▶ [Exercise directions]: Going through the data below, copy out each line where the word "measurements" shows up.

▶ [Dataset]:
=====
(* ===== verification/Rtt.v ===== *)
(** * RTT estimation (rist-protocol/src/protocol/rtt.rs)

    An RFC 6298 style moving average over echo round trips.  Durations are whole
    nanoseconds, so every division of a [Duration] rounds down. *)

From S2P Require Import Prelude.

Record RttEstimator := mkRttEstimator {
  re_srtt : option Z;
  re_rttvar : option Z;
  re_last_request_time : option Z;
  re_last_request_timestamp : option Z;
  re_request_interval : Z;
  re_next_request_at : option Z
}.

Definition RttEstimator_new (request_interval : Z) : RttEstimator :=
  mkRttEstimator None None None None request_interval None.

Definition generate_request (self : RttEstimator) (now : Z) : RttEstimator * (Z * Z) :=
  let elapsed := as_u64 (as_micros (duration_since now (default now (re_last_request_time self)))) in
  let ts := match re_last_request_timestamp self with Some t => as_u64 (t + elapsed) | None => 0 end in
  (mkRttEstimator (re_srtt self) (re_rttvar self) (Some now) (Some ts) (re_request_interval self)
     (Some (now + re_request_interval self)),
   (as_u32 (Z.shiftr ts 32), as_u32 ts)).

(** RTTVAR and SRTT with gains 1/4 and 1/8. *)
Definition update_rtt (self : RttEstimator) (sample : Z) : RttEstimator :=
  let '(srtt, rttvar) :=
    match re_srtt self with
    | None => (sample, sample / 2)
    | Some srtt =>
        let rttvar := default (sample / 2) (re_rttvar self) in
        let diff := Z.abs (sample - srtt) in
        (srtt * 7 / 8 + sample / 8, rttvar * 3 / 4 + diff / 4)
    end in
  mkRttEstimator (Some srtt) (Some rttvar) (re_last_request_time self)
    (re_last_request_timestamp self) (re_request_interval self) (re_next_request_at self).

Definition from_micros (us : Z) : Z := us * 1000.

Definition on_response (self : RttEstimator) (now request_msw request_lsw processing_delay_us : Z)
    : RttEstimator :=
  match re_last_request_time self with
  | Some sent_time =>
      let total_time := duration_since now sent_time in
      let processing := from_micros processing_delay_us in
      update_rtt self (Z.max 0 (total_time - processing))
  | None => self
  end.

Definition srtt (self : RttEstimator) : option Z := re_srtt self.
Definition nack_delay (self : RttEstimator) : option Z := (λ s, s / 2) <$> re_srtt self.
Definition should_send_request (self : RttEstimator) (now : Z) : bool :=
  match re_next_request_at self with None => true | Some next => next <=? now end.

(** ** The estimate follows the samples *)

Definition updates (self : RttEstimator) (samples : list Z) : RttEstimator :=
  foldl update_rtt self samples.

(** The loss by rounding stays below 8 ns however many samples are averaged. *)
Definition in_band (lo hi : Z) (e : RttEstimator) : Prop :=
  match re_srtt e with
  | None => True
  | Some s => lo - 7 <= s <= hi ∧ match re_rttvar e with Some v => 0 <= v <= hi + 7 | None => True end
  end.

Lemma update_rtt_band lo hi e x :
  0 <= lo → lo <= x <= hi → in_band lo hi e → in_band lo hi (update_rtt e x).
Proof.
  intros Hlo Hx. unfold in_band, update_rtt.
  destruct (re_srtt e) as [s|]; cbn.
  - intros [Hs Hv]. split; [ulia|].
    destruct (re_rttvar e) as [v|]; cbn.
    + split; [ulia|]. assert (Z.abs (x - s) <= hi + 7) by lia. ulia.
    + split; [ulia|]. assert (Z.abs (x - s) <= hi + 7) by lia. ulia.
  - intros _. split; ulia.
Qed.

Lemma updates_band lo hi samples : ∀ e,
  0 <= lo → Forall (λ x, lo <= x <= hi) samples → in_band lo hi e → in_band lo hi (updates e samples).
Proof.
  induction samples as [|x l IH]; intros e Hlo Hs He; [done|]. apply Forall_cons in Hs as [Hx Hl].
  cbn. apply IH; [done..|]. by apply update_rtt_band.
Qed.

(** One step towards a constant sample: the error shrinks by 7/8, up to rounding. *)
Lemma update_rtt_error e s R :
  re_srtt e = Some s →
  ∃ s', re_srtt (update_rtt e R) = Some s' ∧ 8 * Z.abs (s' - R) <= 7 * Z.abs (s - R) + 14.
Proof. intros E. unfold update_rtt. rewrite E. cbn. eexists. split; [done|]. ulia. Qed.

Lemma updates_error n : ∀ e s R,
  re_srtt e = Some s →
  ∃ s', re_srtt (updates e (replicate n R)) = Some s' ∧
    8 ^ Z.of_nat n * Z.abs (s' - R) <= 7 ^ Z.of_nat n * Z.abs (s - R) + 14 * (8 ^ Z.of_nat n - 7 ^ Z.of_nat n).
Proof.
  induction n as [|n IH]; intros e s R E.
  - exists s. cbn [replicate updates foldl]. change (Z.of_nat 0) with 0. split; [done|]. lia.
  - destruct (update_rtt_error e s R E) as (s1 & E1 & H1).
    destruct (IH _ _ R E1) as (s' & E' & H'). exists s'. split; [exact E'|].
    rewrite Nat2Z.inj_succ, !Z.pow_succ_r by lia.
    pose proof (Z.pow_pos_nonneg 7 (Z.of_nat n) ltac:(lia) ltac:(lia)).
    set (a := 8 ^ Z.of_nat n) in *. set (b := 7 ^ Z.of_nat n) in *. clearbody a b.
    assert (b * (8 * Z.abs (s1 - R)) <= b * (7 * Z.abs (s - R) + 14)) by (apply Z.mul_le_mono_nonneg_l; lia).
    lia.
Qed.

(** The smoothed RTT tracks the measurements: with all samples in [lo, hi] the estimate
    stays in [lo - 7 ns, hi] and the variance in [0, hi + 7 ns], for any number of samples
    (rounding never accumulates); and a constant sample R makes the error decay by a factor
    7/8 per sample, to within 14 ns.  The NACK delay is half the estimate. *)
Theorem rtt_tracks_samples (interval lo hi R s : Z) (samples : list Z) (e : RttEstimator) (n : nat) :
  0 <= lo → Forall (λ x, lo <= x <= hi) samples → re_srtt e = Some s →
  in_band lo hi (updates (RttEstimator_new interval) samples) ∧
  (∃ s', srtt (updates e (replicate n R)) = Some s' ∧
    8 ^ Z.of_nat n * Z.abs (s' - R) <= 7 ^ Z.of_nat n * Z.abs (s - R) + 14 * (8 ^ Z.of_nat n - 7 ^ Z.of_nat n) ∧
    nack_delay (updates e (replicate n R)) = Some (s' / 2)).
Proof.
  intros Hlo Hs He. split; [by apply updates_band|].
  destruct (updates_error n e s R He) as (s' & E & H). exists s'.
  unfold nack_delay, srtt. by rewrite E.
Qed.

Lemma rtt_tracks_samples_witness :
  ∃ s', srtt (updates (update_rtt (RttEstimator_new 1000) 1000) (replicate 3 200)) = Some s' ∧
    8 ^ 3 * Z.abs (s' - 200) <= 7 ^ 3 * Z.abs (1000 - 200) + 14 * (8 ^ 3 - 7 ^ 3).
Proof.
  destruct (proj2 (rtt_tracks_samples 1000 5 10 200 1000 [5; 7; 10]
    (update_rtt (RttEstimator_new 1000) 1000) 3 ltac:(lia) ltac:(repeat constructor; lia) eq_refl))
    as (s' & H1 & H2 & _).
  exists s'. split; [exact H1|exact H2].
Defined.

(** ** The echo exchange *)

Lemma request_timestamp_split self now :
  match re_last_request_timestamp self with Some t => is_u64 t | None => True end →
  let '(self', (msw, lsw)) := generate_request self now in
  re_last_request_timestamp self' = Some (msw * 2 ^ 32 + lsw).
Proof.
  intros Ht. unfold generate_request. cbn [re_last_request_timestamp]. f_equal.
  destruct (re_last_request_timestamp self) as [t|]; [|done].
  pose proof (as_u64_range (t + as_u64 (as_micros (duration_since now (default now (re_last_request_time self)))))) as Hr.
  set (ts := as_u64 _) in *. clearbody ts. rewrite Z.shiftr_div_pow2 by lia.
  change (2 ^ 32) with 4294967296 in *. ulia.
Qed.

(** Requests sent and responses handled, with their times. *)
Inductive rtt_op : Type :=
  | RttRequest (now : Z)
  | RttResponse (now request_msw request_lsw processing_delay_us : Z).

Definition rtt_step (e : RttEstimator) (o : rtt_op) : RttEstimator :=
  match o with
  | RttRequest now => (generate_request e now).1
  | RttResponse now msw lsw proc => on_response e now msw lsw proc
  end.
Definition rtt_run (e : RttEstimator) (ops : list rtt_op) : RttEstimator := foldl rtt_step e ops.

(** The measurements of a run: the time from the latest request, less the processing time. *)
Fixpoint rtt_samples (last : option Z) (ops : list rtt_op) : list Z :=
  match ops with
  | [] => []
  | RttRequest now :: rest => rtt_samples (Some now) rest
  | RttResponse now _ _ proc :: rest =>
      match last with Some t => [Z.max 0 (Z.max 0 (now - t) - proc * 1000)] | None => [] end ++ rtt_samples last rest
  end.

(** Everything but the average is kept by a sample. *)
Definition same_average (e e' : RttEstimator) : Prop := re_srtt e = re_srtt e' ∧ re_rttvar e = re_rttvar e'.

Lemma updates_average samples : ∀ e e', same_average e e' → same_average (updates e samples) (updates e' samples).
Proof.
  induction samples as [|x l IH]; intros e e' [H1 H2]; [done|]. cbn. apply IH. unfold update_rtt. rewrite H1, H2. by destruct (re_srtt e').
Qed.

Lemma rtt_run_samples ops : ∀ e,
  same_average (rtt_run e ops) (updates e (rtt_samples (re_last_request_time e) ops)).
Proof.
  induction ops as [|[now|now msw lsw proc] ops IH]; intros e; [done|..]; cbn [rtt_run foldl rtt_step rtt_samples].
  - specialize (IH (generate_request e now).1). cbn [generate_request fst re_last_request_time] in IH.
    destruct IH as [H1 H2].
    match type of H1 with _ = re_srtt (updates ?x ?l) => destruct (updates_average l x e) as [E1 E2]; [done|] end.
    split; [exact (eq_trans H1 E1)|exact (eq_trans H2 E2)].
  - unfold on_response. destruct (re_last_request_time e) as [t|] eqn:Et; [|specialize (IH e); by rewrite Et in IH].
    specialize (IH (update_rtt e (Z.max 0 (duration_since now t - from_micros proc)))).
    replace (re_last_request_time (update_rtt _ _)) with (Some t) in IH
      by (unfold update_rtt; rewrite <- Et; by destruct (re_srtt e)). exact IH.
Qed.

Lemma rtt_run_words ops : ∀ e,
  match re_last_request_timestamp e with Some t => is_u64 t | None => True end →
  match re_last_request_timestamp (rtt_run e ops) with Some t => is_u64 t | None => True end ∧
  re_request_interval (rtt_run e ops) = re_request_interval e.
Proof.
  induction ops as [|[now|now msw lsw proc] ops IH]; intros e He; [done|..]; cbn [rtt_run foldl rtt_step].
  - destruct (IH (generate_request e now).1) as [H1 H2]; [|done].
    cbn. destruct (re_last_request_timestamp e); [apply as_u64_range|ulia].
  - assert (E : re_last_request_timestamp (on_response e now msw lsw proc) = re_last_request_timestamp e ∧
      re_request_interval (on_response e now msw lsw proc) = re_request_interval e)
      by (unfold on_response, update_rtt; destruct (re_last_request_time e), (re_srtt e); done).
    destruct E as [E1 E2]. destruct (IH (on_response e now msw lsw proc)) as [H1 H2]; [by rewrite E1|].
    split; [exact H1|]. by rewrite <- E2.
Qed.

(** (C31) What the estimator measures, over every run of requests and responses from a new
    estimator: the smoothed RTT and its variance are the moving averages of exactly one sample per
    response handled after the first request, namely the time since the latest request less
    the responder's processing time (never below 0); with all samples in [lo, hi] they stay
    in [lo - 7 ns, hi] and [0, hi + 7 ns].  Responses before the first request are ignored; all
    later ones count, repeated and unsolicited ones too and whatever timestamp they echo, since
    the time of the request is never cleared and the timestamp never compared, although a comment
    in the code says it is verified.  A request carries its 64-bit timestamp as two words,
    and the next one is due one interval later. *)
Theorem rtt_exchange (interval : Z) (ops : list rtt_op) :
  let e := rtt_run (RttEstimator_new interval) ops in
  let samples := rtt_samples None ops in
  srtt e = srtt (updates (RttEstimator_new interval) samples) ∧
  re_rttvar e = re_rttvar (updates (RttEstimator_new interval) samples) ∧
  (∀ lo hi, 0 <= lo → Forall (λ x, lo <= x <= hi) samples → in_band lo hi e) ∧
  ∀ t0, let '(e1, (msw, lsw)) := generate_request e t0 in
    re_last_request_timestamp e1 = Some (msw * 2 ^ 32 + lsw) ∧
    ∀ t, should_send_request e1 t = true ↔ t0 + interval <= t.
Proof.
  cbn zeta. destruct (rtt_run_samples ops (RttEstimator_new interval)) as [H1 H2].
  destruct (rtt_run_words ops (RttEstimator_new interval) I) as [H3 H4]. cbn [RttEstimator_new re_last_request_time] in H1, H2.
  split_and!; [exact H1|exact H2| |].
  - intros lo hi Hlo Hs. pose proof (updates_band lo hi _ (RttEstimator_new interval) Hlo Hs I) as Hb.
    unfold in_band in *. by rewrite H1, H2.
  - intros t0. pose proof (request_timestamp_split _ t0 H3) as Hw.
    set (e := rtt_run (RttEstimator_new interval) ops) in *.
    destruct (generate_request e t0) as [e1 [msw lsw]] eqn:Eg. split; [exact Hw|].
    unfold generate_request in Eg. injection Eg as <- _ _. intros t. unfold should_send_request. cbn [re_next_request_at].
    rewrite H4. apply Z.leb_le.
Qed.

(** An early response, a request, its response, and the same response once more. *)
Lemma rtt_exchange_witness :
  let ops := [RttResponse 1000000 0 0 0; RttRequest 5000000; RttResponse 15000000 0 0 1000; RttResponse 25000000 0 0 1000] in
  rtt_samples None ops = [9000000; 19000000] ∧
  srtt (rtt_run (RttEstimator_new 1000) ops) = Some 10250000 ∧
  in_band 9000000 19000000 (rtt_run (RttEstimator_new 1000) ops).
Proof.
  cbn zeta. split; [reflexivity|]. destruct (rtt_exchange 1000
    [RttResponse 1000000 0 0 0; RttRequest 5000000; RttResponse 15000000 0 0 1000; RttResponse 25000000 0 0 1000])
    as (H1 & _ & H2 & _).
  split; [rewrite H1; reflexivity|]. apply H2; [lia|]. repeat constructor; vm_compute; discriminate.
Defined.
=====
▶ [Task response]:
(** The smoothed RTT tracks the measurements: with all samples in [lo, hi] the estimate
(** The measurements of a run: the time from the latest request, less the processing time. *)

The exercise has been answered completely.